King Saud University
College of Engineering
Mechanical Engineering Department
 
ME-485 Fluid-machinery
Detailed Course Syllabus
 
Introduction

• Definition and classification of turbo-machinery (and fluid-machinery) according to various criteria.
• Major types of turbomachinery.
• Similarity relations

Review of relevant background

• Basic assumptions.
• Continuity equation, linear and angular momentum theorems.
• First and Second Laws of Thermodynamics.
• Bernoulli equation for incompressible flow.
• The stagnation state for incompressible and compressible flows.
• Ideal gas relations

Dimensional analysis for a pump

• Flow coefficient, head coefficient, power coefficient, efficiency, similar points, specific speed and specific diameter, Cordier curve.
• Characteristic curves for pumps, System or load (pipeline) curve, operating point.
• Operation at different speeds.
• Operation of more than one pump in parallel and series.

Isentropic efficiency definitions

• For nozzles and diffusers (stators).
• For hydraulic turbines and pumps.
• For thermal turbines and compressors.

- Total/total versus total/static efficiency of a thermal turbine.
- Polytropic efficiency of thermal turbines and compressors.
Work transfer in a turbomachine: Euler equation of turbomachinery

• Derivation of Euler equation and an alternative form.
• Merging with the First Law of Thermodynamics: The Rothalpy equation and the Bernoulli equation.
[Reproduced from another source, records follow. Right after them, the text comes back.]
(** X5: a press exactly on a finite control point always hits: the search
    returns a point at or before it, never none. *)
Theorem click_on_point_hits (control_points : list Point) (i : nat) (p : Point) :
  control_points !! i = Some p ->
  Point_finite p ->
  exists it, find_close p 0 control_points = Some it /\ it <= i.
Proof.
  intros Hp Hfin. pose proof (find_close_first p 0 control_points) as Hf.
  pose proof (is_close_refl p Hfin) as Hc.
  destruct (find_close p 0 control_points) as [it|].
  - exists it. split; [done |].
    destruct Hf as (j & q & -> & _ & _ & Hbefore).
    destruct (decide (j <= i)) as [|Hgt]; [lia |].
    rewrite (Hbefore i p) in Hc by (lia || done). done.
  - rewrite (Hf i p Hp) in Hc. done.
Qed.

Lemma click_on_point_hits_witness :
  exists it,
    find_close (mkPoint (of_Z 200) (of_Z 200)) 0
      [mkPoint (of_Z 100) (of_Z 100); mkPoint (of_Z 200) (of_Z 200)] = Some it /\
    it <= 1.
Proof.
  apply (click_on_point_hits
           [mkPoint (of_Z 100) (of_Z 100); mkPoint (of_Z 200) (of_Z 200)] 1
           (mkPoint (of_Z 200) (of_Z 200))).
  - reflexivity.
  - split; reflexivity.
Defined.

(** X6: a press of ENTER or of SPACE empties the editor and cancels a drag
    in any state, whatever the handle: the primary release that follows
    adds its position as the only point, with an empty curve, and does not
    write through the handle. *)
Theorem clear_then_release_adds (st : state) (key : Z) (x y : float) :
  key = GLFW_KEY_ENTER \/ key = GLFW_KEY_SPACE ->
  (st1 ← handle_key key GLFW_PRESS st;
   handle_mouse_release x y GLFW_MOUSE_BUTTON_LEFT st1)
  = Ok (mkState [mkPoint x y] [] [] (move_iter st) false false).
Proof. by intros [-> | ->]. Qed.

Lemma clear_then_release_adds_witness :
  (st1 ← handle_key GLFW_KEY_SPACE GLFW_PRESS
           (mkState [mkPoint (of_Z 100) (of_Z 100)] [] [mkPoint (of_Z 100) (of_Z 100)]
              5 true false);
   handle_mouse_release (of_Z 7) (of_Z 8) GLFW_MOUSE_BUTTON_LEFT st1)
  = Ok (mkState [mkPoint (of_Z 7) (of_Z 8)] [] [] 5 false false).
Proof.
  apply (clear_then_release_adds
           (mkState [mkPoint (of_Z 100) (of_Z 100)] [] [mkPoint (of_Z 100) (of_Z 100)]
              5 true false) GLFW_KEY_SPACE (of_Z 7) (of_Z 8)).
  right. reflexivity.
Defined.
End StepEditor.

(** ** The resolution-based editor *)

Section ResolutionEditor.
Import F32 Editor.

Lemma findPointUnderCursor_range (controlPoints : list float) (x y threshold : float) (r : Z) :
  findPointUnderCursor controlPoints x y threshold = Ok r ->
  r = (-1)%Z \/ exists i, r = Z.of_nat i /\ i < length controlPoints / 2.
Proof.
  unfold findPointUnderCursor. intros Hr.
  destruct (find_loop_first controlPoints x y threshold (length controlPoints / 2) 0)
    as (r' & Hr' & Hspec); [lia |].
  rewrite Hr in Hr'. injection Hr' as <-.
  destruct Hspec as [[-> _] | (i & d & -> & Hi & _)]; [by left | right].
  exists i. split; [done | lia].
Qed.

Lemma updateBuffers_fields (st st' : state) :
  updateBuffers st = Ok st' ->
  controlPoints st' = controlPoints st /\ dragging st' = dragging st /\
  draggedIndex st' = draggedIndex st.
Proof. unfold updateBuffers. intros H. bind_inv H. by simplify_eq. Qed.

Lemma wr_int_Ok (v v' : list float) (i : Z) (a : float) :
  wr_int v i a = Ok v' -> length v' = length v.
Proof.
  unfold wr_int. destruct (i <? 0)%Z; [done |]. intros H.
  apply wr_Ok in H as [_ ->]. by rewrite length_insert.
Qed.

Lemma length_erase_pair (v : list float) (i : nat) :
  i < length v / 2 -> length (erase v (i * 2) 2) + 2 = length v.
Proof. intros Hi. unfold erase. rewrite length_app, length_take, length_drop. lia. Qed.

Lemma editor_step_invariant (e : event) (st st' : state) :
  step e st = Ok st' ->
  length (controlPoints st) mod 2 = 0 /\ 4 <= length (controlPoints st) /\
  ((dragging st = false /\ draggedIndex st = (-1)%Z) \/
   (dragging st = true /\ (0 <= draggedIndex st)%Z)) ->
  length (controlPoints st') mod 2 = 0 /\ 4 <= length (controlPoints st') /\
  ((dragging st' = false /\ draggedIndex st' = (-1)%Z) \/
   (dragging st' = true /\ (0 <= draggedIndex st')%Z)).
Proof.
  intros Hstep (Heven & Hmin & Hdrag). destruct e; cbn [step] in Hstep.
  - unfold mouse_button_callback in Hstep.
    destruct (action =? GLFW_PRESS)%Z.
    + destruct (screenToGLCoords xpos ypos) as [mx my].
      destruct (button =? GLFW_MOUSE_BUTTON_LEFT)%Z.
      * bind_inv Hstep. apply findPointUnderCursor_range in Hstep0.
        destruct (Z.eqb_spec r (-1)); cbn [negb] in Hstep.
        -- apply updateBuffers_fields in Hstep as (-> & -> & ->). cbn [controlPoints dragging draggedIndex].
           rewrite length_app. cbn [length]. split; [lia | split; [lia | done]].
        -- injection Hstep as <-. cbn [controlPoints dragging draggedIndex].
           destruct Hstep0 as [-> | (i & -> & _)]; [done |].
           split; [done | split; [done |]]. right. split; [done | lia].
      * destruct (_ && _); [| by simplify_eq].
        bind_inv Hstep. apply findPointUnderCursor_range in Hstep0.
        destruct (Z.eqb_spec r (-1)); cbn [negb] in Hstep; [by simplify_eq |].
        destruct Hstep0 as [-> | (i & -> & Hi)]; [done |].
        destruct (decide (4 < length (controlPoints st))); [| by simplify_eq].
        apply updateBuffers_fields in Hstep as (-> & -> & ->). cbn [controlPoints dragging draggedIndex].
        rewrite Nat2Z.id. pose proof (length_erase_pair _ _ Hi).
        split; [lia | split; [lia | done]].
    + destruct (action =? GLFW_RELEASE)%Z; simplify_eq; cbn [controlPoints dragging draggedIndex]; [| done].
      split; [done | split; [done |]]. by left.
  - unfold cursor_position_callback in Hstep.
    destruct (_ && _); [| by simplify_eq].
    destruct (screenToGLCoords xpos ypos) as [mx my].
    do 2 bind_inv Hstep.
    apply wr_int_Ok in Hstep0, Hstep1.
    apply updateBuffers_fields in Hstep as (-> & -> & ->). cbn [controlPoints dragging draggedIndex].
    rewrite Hstep1, Hstep0. done.
Qed.

(** X7: in every reachable state of the resolution-based editor the buffer
    holds whole points and at least 2 of them, the drag flag and the drag
    index agree (no drag and -1, or a drag and a non-negative index), and,
    for a buffer of fewer than 2^31 coordinates, the curve has its 101
    samples: it is never empty. *)
Theorem editor_invariant (st : state) :
  reachable st ->
  length (controlPoints st) mod 2 = 0 /\
  4 <= length (controlPoints st) /\
  ((dragging st = false /\ draggedIndex st = (-1)%Z) \/
   (dragging st = true /\ (0 <= draggedIndex st)%Z)) /\
  ((Z.of_nat (length (controlPoints st)) < 2 ^ 31)%Z -> length (curvePoints st) = 202).
Proof.
  intros Hreach.
  assert (Hinv : length (controlPoints st) mod 2 = 0 /\ 4 <= length (controlPoints st) /\
                 ((dragging st = false /\ draggedIndex st = (-1)%Z) \/
                  (dragging st = true /\ (0 <= draggedIndex st)%Z))).
  { induction Hreach as [st Hinit | e st st' _ IH Hstep].
    - apply updateBuffers_fields in Hinit as (-> & -> & ->). cbn [controlPoints dragging draggedIndex].
      split; [done | split; [cbn; lia | by left]].
    - by apply (editor_step_invariant e st st'). }
  destruct Hinv as (Heven & Hmin & Hdrag).
  split; [done | split; [done | split; [done |]]].
  intros Hint. pose proof (reachable_editor_invariant st Hreach) as Hcurve.
  destruct (computeBezierCurve_Ok CURVE_RESOLUTION (controlPoints st)) as (c & Hc & Hl);
    [lia | done |].
  unfold computeBezierCurve in Hcurve. rewrite Hc in Hcurve. by simplify_eq.
Qed.

Lemma editor_invariant_witness :
  exists st,
    init = Ok st /\
    length (controlPoints st) mod 2 = 0 /\
    4 <= length (controlPoints st) /\
    ((dragging st = false /\ draggedIndex st = (-1)%Z) \/
     (dragging st = true /\ (0 <= draggedIndex st)%Z)) /\
    ((Z.of_nat (length (controlPoints st)) < 2 ^ 31)%Z -> length (curvePoints st) = 202).
Proof.
  eexists. split; [vm_compute; reflexivity |].
  apply editor_invariant. apply reachable_init. vm_compute; reflexivity.
Defined.

(** X8: a primary press that hits the point of index [i] followed by a
    cursor move overwrites exactly the two coordinates of that point with
    the converted position of the move, inside the buffer, and the drag
    stays active. *)
Theorem press_then_move_drags
    (st : state) (xpos ypos xpos' ypos' : F64.double) (i : nat) :
  findPointUnderCursor (controlPoints st)
    (screenToGLCoords xpos ypos).1 (screenToGLCoords xpos ypos).2 default_threshold
  = Ok (Z.of_nat i) ->
  (Z.of_nat (length (controlPoints st)) < 2 ^ 31)%Z ->
  i * 2 + 1 < length (controlPoints st) /\
  exists curve,
    (st1 ← mouse_button_callback GLFW_MOUSE_BUTTON_LEFT GLFW_PRESS xpos ypos st;
     cursor_position_callback xpos' ypos' st1)
    = Ok (mkState
            (<[i * 2 + 1 := (screenToGLCoords xpos' ypos').2]>
               (<[i * 2 := (screenToGLCoords xpos' ypos').1]> (controlPoints st)))
            curve true (Z.of_nat i)).
Proof.
  intros Hfind Hint.
  assert (Hi : i < length (controlPoints st) / 2).
  { apply findPointUnderCursor_range in Hfind as [? | (j & Hj & ?)]; [lia |].
    by replace i with j by lia. }
  split; [lia |].
  unfold mouse_button_callback.
  change (GLFW_PRESS =? GLFW_PRESS)%Z with true.
  change (GLFW_MOUSE_BUTTON_LEFT =? GLFW_MOUSE_BUTTON_LEFT)%Z with true.
  destruct (screenToGLCoords xpos ypos) as [mx my]. cbn [fst snd] in Hfind.
  cbn match. rewrite Hfind. cbn [mbind result_bind].
  destruct (Z.eqb_spec (Z.of_nat i) (-1)); [lia |]. cbn [negb].
  unfold cursor_position_callback.
  cbn [mbind result_bind dragging draggedIndex controlPoints curvePoints].
  destruct (Z.eqb_spec (Z.of_nat i) (-1)); [lia |]. cbn [negb andb].
  destruct (screenToGLCoords xpos' ypos') as [mx' my']. cbn [fst snd].
  replace (Z.of_nat i * 2)%Z with (Z.of_nat (i * 2)) by lia.
  replace (Z.of_nat (i * 2) + 1)%Z with (Z.of_nat (i * 2 + 1)) by lia.
  rewrite wr_int_lt by lia. cbn [mbind result_bind].
  rewrite wr_int_lt by (rewrite length_insert; lia). cbn [mbind result_bind].
  edestruct updateBuffers_Ok as [curve ->]; [| by exists curve].
  cbn [controlPoints]. by rewrite !length_insert.
Qed.

Lemma press_then_move_drags_witness :
  exists curve,
    (st1 ← mouse_button_callback GLFW_MOUSE_BUTTON_LEFT GLFW_PRESS
             (F64.of_Z 720) (F64.of_Z 60) (mkState initial_points [] false (-1));
     cursor_position_callback (F64.of_Z 400) (F64.of_Z 300) st1)
    = Ok (mkState (take 6 initial_points ++ [zero; zero]) curve true 3).
Proof.
  destruct (press_then_move_drags (mkState initial_points [] false (-1))
              (F64.of_Z 720) (F64.of_Z 60) (F64.of_Z 400) (F64.of_Z 300) 3)
    as [_ [curve H]].
  - vm_compute; reflexivity.
  - vm_compute; reflexivity.
  - exists curve. exact H.
Defined.

(** X9: a query exactly on a finite control point always hits with the
    default threshold: the search returns that index or a lower one, never
    -1. *)
Theorem cursor_on_point_hits (controlPoints : list float) (i : nat) (a b : float) :
  controlPoints !! (i * 2) = Some a ->
  controlPoints !! (i * 2 + 1) = Some b ->
  finite a = true ->
  finite b = true ->
  exists r, findPointUnderCursor controlPoints a b default_threshold = Ok (Z.of_nat r) /\
            r <= i.
Proof.
  intros Ha Hb Fa Fb.
  assert (Hlen : i < length controlPoints / 2).
  { apply lookup_lt_Some in Hb. lia. }
  assert (Hd : getPointDistance controlPoints i a b = Ok zero).
  { unfold getPointDistance. rewrite (rd_lookup _ _ _ Ha), (rd_lookup _ _ _ Hb).
    cbn [mbind result_bind]. by rewrite !sub_diag. }
  unfold findPointUnderCursor.
  destruct (find_loop_first controlPoints a b default_threshold (length controlPoints / 2) 0)
    as (r & Hr & Hspec); [lia |].
  rewrite Hr.
  destruct Hspec as [[-> Hnone] | (j & d & -> & Hj & _ & _ & Hbefore)].
  - specialize (Hnone i zero ltac:(lia) Hd). done.
  - exists j. split; [done |].
    destruct (decide (j <= i)) as [|Hgt]; [done |].
    specialize (Hbefore i zero ltac:(lia) Hd). done.
Qed.

Lemma cursor_on_point_hits_witness :
  exists r, findPointUnderCursor initial_points (lit 4 10) (opp (lit 9 10)) default_threshold
            = Ok (Z.of_nat r) /\ r <= 2.
Proof.
  apply (cursor_on_point_hits initial_points 2 (lit 4 10) (opp (lit 9 10)));
    reflexivity.
Defined.
End ResolutionEditor.

(** ** Circles and the lit scene *)

Section CircleMesh.
Import F32 Circle.

Lemma rim_app (cosf sinf : float -> float) (centerX centerY radius aspect : float)
    (cnt : nat) (from : Z) (vertices : list float) :
  exists new,
    rim cosf sinf centerX centerY radius aspect cnt from vertices = vertices ++ new /\
    length new = 2 * cnt.
Proof.
  revert from vertices. induction cnt as [|cnt IH]; intros from vertices.
  - exists []. by rewrite app_nil_r.
  - cbn [rim]. edestruct IH as (new & -> & Hl).
    eexists (_ :: _ :: new). split; [by rewrite <- app_assoc | cbn [length]; lia].
Qed.
(** Dropping a block and deleting it again: when no stored event had its id
    and every event has a time as [start], the document afterwards is the one
    before with its events sorted and its statuses reconciled; on a sorted,
    reconciled document the two gestures cancel. *)
Theorem drop_then_delete yaml_dump v event action evs :
  file v = true → events (yamlData v) = Some evs →
  Forall hasStart evs →
  findIndex (cal_id event) evs = None →
  cal_type event ≠ Some "outlook" →
  let after :=
    yamlData (eventClick yaml_dump
                (handleEventChange yaml_dump v event action).1 event true).1 in
  after = updateTaskStatuses (set_events (Some (sortByStart evs)) (yamlData v)) ∧
  (sortedByStart evs → updateTaskStatuses (yamlData v) = yamlData v →
   after = yamlData v).
Proof.
  intros Hf He Hst Hfresh Hty after.
  assert (after
          = updateTaskStatuses (set_events (Some (sortByStart evs)) (yamlData v)))
    as Hafter.
  { subst after. unfold handleEventChange, applyCalendarChange.
    rewrite Hf, He. simpl. unfold eventClick.
    rewrite decide_False by done. simpl.
    rewrite events_updateTaskStatuses. simpl.
    rewrite reconcile_absorb. unfold set_events at 2. simpl.
    unfold set_events. simpl. do 3 f_equal.
    assert (putEvent evs (newEventData event) = evs ++ [newEventData event])
      as -> by (unfold putEvent; simpl; by rewrite Hfresh).
    rewrite filter_sortByStart.
    2:{ apply Forall_app. split; [done|].
        constructor; [apply hasStart_newEventData | constructor]. }
    rewrite filter_app, filter_cons, decide_False by (simpl; tauto).
    rewrite filter_nil, app_nil_r.
    by rewrite filter_all by (by apply findIndex_None). }
  split; [done|].
  intros Hsorted Hrec. rewrite Hafter.
  rewrite sortByStart_sorted_id by done.
  rewrite <- He.
  replace (set_events (events (yamlData v)) (yamlData v)) with (yamlData v)
    by (by destruct (yamlData v)).
  done.
Qed.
Detailed study of specific turbomachines types
The Pelton wheel

• Description
• Detailed performance analysis.

Centrifugal pumps and fans

• Components
• Velocity triangles, slip factor
• Theoretical head, actual head and hydraulic efficiency.
• Various losses, overall efficiency.

Centrifugal compressors

• Inlet and outlet velocity triangles.
• The h-s diagram of the compression process.
• Total/total pressure ratio.
• Maximum Mach numbers in the rotor and stator (diffuser).

Axial-flow gas turbines

• Description and definition of a stage.
• Definition of performance parameters: Flow coefficient f, stage loading coefficient ψ, stage reaction °R, enthalpy loss factors λS and λR, total/total and total/static stage efficiencies ηtt and ηts.
• Performance analysis (direct problem): Derivation of relationships for ψ, °R, ηtt and ηts.
• Indirect (or design) problem: Derivation of relationships for flow angles for specified f, ψ and °R and sketching the stator and rotor blade rows.
• Stage pressure ratio and maximum absolute and relative Mach numbers.